EXERCISE AIM → The answer must consist of every line from the entries below that contains the word "Hidle".

Stored data entries →
^^^^^^^^^^^^^^^^
Lemma receive_message c w m data p b B rest P :
  hc_state c = CONN_READING → hc_write_req c = None → hc_recv_buf c = Some p → hc_recv_len c = 0%Z →
  conn_base c [{[hc_self c := Buffer CONN_SIZE []]}; {[p := b]}; B] → llhttp_phase (hp_parser (hc_parser_ctx c)) = Idle →
  message_ok (hp_max_body_size (hc_parser_ctx c)) m → spells data m → (Z.of_nat (length data) ≤ DEFAULT_RECV_BUF_SIZE)%Z →
  sep ([{[hc_self c := Buffer CONN_SIZE []]}; {[p := b]}; B] ++ rest) P →
  triple P (http_conn_receive false data c w) (λ '(c', w') P', (∃ ms', conn_res c' ms' ∧ sep (ms' ++ rest) P') ∧
    answering (hr_s3 (hp_request (hc_parser_ctx c))) m (hc_sock c) (hp_max_body_size (hc_parser_ctx c)) w c' w').
Proof.
  intros Hrd Hwr Hp Hlen Hbase Hidle Hm Hspells Hdata Hsep. unfold http_conn_receive.
  destruct (conn_base_inv _ _ _ _ Hp Hbase) as (Hsize & _ & Hle & [Hmin Hmax] & Hk & HB). unfold DEFAULT_RECV_BUF_SIZE in Hdata.
  eapply (triple_bind _ _ _ (λ x P', x = (p, b) ∧ P' = P)); [by eapply recv_buffer_triple; [exact Hp| |exact Hsep|]|].
  intros ? ? [-> ->].
  eapply triple_bind; [apply (write_recv_triple c p b B rest _ data Hp Hbase ltac:(lia) Hsep)|]. cbv iota beta.
  intros _ P2 (b2 & Hbase2 & Hsep2 & Hheld). cbn zeta in Hbase2, Hheld. rewrite Hp in Hbase2, Hheld |- *.
  assert (u32 (hc_recv_len c + Z.of_nat (length data)) = Z.of_nat (length data)) as Hnew by (rewrite Hlen; apply wrap_small; unfold fits; lia).
  rewrite Hnew in *. set (c2 := set_recv _ _ _ c) in *.
  eapply (triple_bind _ _ _ (λ x P', x = (p, b2) ∧ P' = P2)); [by eapply (recv_buffer_triple c2); [| |exact Hsep2|]|].
  intros ? ? [-> ->]. cbv iota beta. rewrite Hheld, Hlen. change (take (Z.to_nat 0) (buf_data b) ++ data) with data.
  destruct (conn_base_inv c2 p b2 B eq_refl Hbase2) as (Hsize2 & Hlen2 & Hle2 & _ & Hk2 & HB2).
  eapply triple_bind.
  { eapply triple_sep; [by eapply (sep_pull 2 _ B); [|exact Hsep2]|]. apply (feed_message _ _ m); [exact HB2|exact Hidle|exact Hm|exact Hspells|lia]. }
  intros [result ctx] P3 (B' & Hsep3 & -> & HB' & Hmaxb & Hholds).
  assert (sep ([{[hc_self c := Buffer CONN_SIZE []]}; {[p := b2]}; B'] ++ rest) P3) as Hsep3' by (by eapply (sep_put 2 _ B')).
  rewrite decide_False by lia. set (c3 := set_parser ctx c2).
  assert (conn_base c3 [{[hc_self c := Buffer CONN_SIZE []]}; {[p := b2]}; B']) as Hbase3 by (by apply (set_recv_base c3 p b2 B')).
  eapply triple_bind; [apply (discard_triple _ c3 p b2 B' rest); [done|exact Hbase3| |exact Hsep3']; simpl; lia|].
  intros c4 P4 (ms4 & Hbase4 & Hsep4 & ->). set (c4 := set_recv _ _ _ c3) in *.
  pose proof Hholds as (_ & _ & _ & _ & Hcomplete & _). change (hc_parser_ctx c4) with ctx. rewrite Hcomplete.
  eapply triple_mono; [apply (dispatch_message c4 w m (hr_s3 (hp_request (hc_parser_ctx c))) ms4 rest); [exact Hholds|done|done|by eexists|simpl; lia|done]|].
  intros [c' w'] P' [Hres Hans]. split; [done|]. change (hc_parser_ctx c4) with ctx in Hans. by rewrite Hmaxb in Hans.
Qed.

(** A message that arrives whole on a connection between two requests is answered. *)
Lemma readable_message now c w m data ms rest P :
  ready c ms → message_ok (hp_max_body_size (hc_parser_ctx c)) m → spells data m → data ≠ [] →
  (Z.of_nat (length data) ≤ DEFAULT_RECV_BUF_SIZE)%Z → sep (ms ++ rest) P →
  triple P (http_conn_on_readable now data false c w) (λ '(c', w') P', (∃ ms', conn_res c' ms' ∧ sep (ms' ++ rest) P') ∧
    answering (hr_s3 (hp_request (hc_parser_ctx c))) m (hc_sock c) (hp_max_body_size (hc_parser_ctx c)) w c' w').
Proof.
  intros (Hres & Hrd & Hlen & Hidle) Hm Hspells Hne Hdata Hsep.
  destruct (conn_res_reading _ _ Hres (or_introl Hrd)) as (_ & Hwr & Hrecv & ms' & -> & R & B & -> & HR & HB).
  apply sep_drop_empty in Hsep. destruct (hc_recv_buf c) as [p|] eqn:Hp; [|done].
  assert (∃ b, R = {[p := b]}) as [b ->] by (unfold recv_ok in HR; rewrite Hp in HR; destruct HR as (b & -> & _); eauto).
  assert (conn_base (set_active now c) [{[hc_self c := Buffer CONN_SIZE []]}; {[p := b]}; B]) as Hbase by (eexists _, _; by split_and!).
  destruct (conn_base_inv (set_active now c) p b B Hp Hbase) as (_ & _ & _ & [Hmin Hmax] & _). cbn [hc_recv_buf_size set_active] in Hmin, Hmax.
  unfold http_conn_on_readable, ensure_space. cbn [hc_recv_buf_size hc_recv_len set_active]. rewrite Hlen.
  assert (u32 (hc_recv_buf_size c - 0) = hc_recv_buf_size c) as -> by (rewrite Z.sub_0_r; apply wrap_small; unfold fits; lia).
  rewrite decide_False by lia. unfold DEFAULT_RECV_BUF_SIZE in Hdata.
  eapply (triple_bind _ _ _ (λ x P', x = (set_active now c, Some (hc_recv_buf_size c)) ∧ P' = P)); [by apply triple_ret|].
  intros ? ? [-> ->]. cbv iota beta. rewrite take_ge by lia.
  eapply triple_mono; [destruct data; [done|]; by apply (receive_message (set_active now c) w m _ p b B rest)|done].
Qed.

(** The write completes: a kept connection is between two requests again, any other is to be
    closed. *)
Lemma complete_message c ms rest P :
  conn_res c ms → is_Some (hc_write_req c) → is_Some (hc_recv_buf c) → hc_recv_len c = 0%Z → sep (ms ++ rest) P →
  triple P (on_write_complete c) (λ c' P', ∃ ms', conn_res c' ms' ∧ sep (ms' ++ rest) P' ∧ hc_sock c' = hc_sock c ∧
    hr_s3 (hp_request (hc_parser_ctx c')) = hr_s3 (hp_request (hc_parser_ctx c)) ∧
    hp_max_body_size (hc_parser_ctx c') = hp_max_body_size (hc_parser_ctx c) ∧
    if hr_keep_alive (hp_request (hc_parser_ctx c)) then ready c' ms' else hc_state c' = CONN_CLOSING).
Proof.
  intros (W & ms' & -> & Hbase & _ & Hreq) [r Hr] [p Hp] Hlen Hsep. rewrite Hr in Hreq. destruct Hreq as (Hst & b & ->).
  eapply triple_mono; [apply (triple_and _ _ _ (λ c',
      (hr_keep_alive (hp_request (hc_parser_ctx c)) = true → hp_parser (hc_parser_ctx c') = llhttp_reset (hp_parser (hc_parser_ctx c))) ∧
      hr_s3 (hp_request (hc_parser_ctx c')) = hr_s3 (hp_request (hc_parser_ctx c)) ∧
      hp_max_body_size (hc_parser_ctx c') = hp_max_body_size (hc_parser_ctx c))
    (write_complete_triple c r b ms' rest P Hr ltac:(by rewrite Hp) Hbase Hsep))|].
  - intros h c' h' Hrun. unfold on_write_complete, http_conn_on_write_done, http_parser_reset, http_request_destroy in Hrun.
    unfold mbind, M_bind, mret, M_ret in Hrun. simpl in Hrun. rewrite Hst in Hrun.
    destruct (hr_keep_alive (hp_request (hc_parser_ctx c))) eqn:Hka; [rewrite decide_True in Hrun by done|rewrite decide_False in Hrun by (by intros [])];
      repeat case_match; by simplify_eq.
  - intros c' P' [(ms1 & Hres & Hs & (_ & Hsock & _ & _ & Hl) & Hwr & Hst') (Hpar & Hs3 & Hmax)]. exists ms1.
    split_and!; [done..|]. rewrite Hst in Hst'. destruct (hr_keep_alive _).
    + rewrite decide_True in Hst' by done.
      split_and!; [done|done|congruence|]. rewrite Hpar by done. apply llhttp_reset_phase.
    + by rewrite decide_False in Hst' by (by intros []).
Qed.
End exchange.

(** ** Sessions *)

Section session.
Context {L : Llhttp} {LL : LlhttpLaws L} {O : AllocOracle}.
Implicit Types (c : http_conn) (w : world) (ms : list http_message).

(** What the socket has sent between two moments. *)
Definition sent_since w w' : bytes :=
  concat ((λ call, match call with Writev _ iov => gather (w_statics w') iov | _ => [] end) <$> drop (length (w_calls w)) (w_calls w')).

(** The requests arrive one after the other, each with the time it arrives. *)
Fixpoint session (rs : list (Z * bytes)) c w : M buffer (http_conn * world * list bytes) :=
  match rs with
  | [] => mret (c, w, [])
  | (now, data) :: rs =>
      '(c, w1) ← http_conn_on_readable now data false c w;
      c ← on_write_complete c;
      '(c, w2, sent) ← session rs c w1;
      mret (c, w2, sent_since w w1 :: sent)
  end.

(** The client closes with its last request, if at all. *)
Fixpoint persistent ms : Prop :=
  match ms with [] | [_] => True | m :: ms => m_keep_alive m = true ∧ persistent ms end.

(** A request as it arrives. *)
Definition arrives (r : Z * bytes) (m : http_message) : Prop :=
  spells r.2 m ∧ r.2 ≠ [] ∧ (Z.of_nat (length r.2) ≤ DEFAULT_RECV_BUF_SIZE)%Z.
End session.

(** Bytes in, bytes out, for a whole session: when the allocator answers, requests that
    arrive one by one on a connection are each answered by one response, whose bytes on the
    wire are the status line, the headers and the document that the message calls for; the
    connection is then ready for the next request, or is to be closed when the last one said
    so, and owns the blocks it owned before.  What an earlier request left in the S3 request is
    still there for the next. *)
Theorem http_session {L : Llhttp} {LL : LlhttpLaws L} {O : AllocOracle} rs ms c w blocks P :
  (∀ n, alloc_ok n = true) → ready c blocks → sep blocks P →
  Forall2 arrives rs ms → Forall (message_ok (hp_max_body_size (hc_parser_ctx c))) ms → persistent ms →
  triple P (session rs c w) (λ '(c', w', sent) P',
    sent = answers (hr_s3 (hp_request (hc_parser_ctx c))) ms ∧
    (∃ blocks', conn_res c' blocks' ∧ sep blocks' P') ∧ hc_sock c' = hc_sock c ∧
    hc_state c' = (if forallb m_keep_alive ms then CONN_READING else CONN_CLOSING)).
Proof.
  intros Hok Hready Hsep Hrs. revert c w blocks P Hready Hsep.
  induction Hrs as [|[now data] m rs ms (Hspells & Hne & Hdata) Hrs IH]; intros c w blocks P Hready Hsep Hall Hper; cbn [session].
  { apply triple_ret. split_and!; [done|exists blocks; by split; [apply Hready|]|done|apply Hready]. }
  apply Forall_cons in Hall as [Hm Hall].
  assert (sep (blocks ++ []) P) as Hsep0 by (by rewrite (right_id_L [] (++))).
  eapply triple_bind; [by eapply (readable_message Hok now c w m data blocks [])|].
  intros [c1 w1] P1 [(blocks1 & Hres1 & Hsep1) Hans]. unfold answering in Hans. cbn [answers].
  destruct (answer _ m) as [s3 text] eqn:Ha. destruct Hans as (_ & Hreq & Hrecv & Hlen & Hsock & Hs3 & Hka & Hmax & iov & Hcalls & Hg).
  eapply triple_bind; [by apply (complete_message c1 blocks1 [])|].
  intros c2 P2 (blocks2 & Hres2 & Hsep2 & Hsock2 & Hs32 & Hmax2 & Hnext). rewrite (right_id_L [] (++)) in Hsep2.
  assert (sent_since w w1 = text) as Hsent.
  { unfold sent_since. rewrite Hcalls, drop_app_length. simpl. by rewrite (right_id_L [] (++)). }
  rewrite Hka in Hnext. cbn [forallb]. destruct (m_keep_alive m) eqn:Hmk; cbn [andb].
  - eapply triple_bind; [apply (IH c2 w1 blocks2); [done|done|by rewrite Hmax2, Hmax|by destruct ms; [|apply Hper]]|].
    intros [[c3 w3] sent] P3 (-> & Hblocks & Hsock3 & Hst). apply triple_ret. rewrite Hsent, Hs32, Hs3.
    split_and!; [done|done|congruence|done].
  - destruct ms as [|m' ms]; [|destruct Hper as [Hper _]; congruence]. apply Forall2_nil_inv_r in Hrs as ->. cbn [session].
    eapply (triple_bind _ _ _ (λ x P', x = (c2, w1, []) ∧ P' = P2)); [by apply triple_ret|].
    intros ? ? [-> ->]. apply triple_ret. rewrite Hsent. split_and!; [done|by exists blocks2|congruence|done].
Qed.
^^^^^^^^^^^^^^^^
PROBLEM SOLUTION →
  intros Hrd Hwr Hp Hlen Hbase Hidle Hm Hspells Hdata Hsep. unfold http_conn_receive.
  { eapply triple_sep; [by eapply (sep_pull 2 _ B); [|exact Hsep2]|]. apply (feed_message _ _ m); [exact HB2|exact Hidle|exact Hm|exact Hspells|lia]. }
  intros (Hres & Hrd & Hlen & Hidle) Hm Hspells Hne Hdata Hsep.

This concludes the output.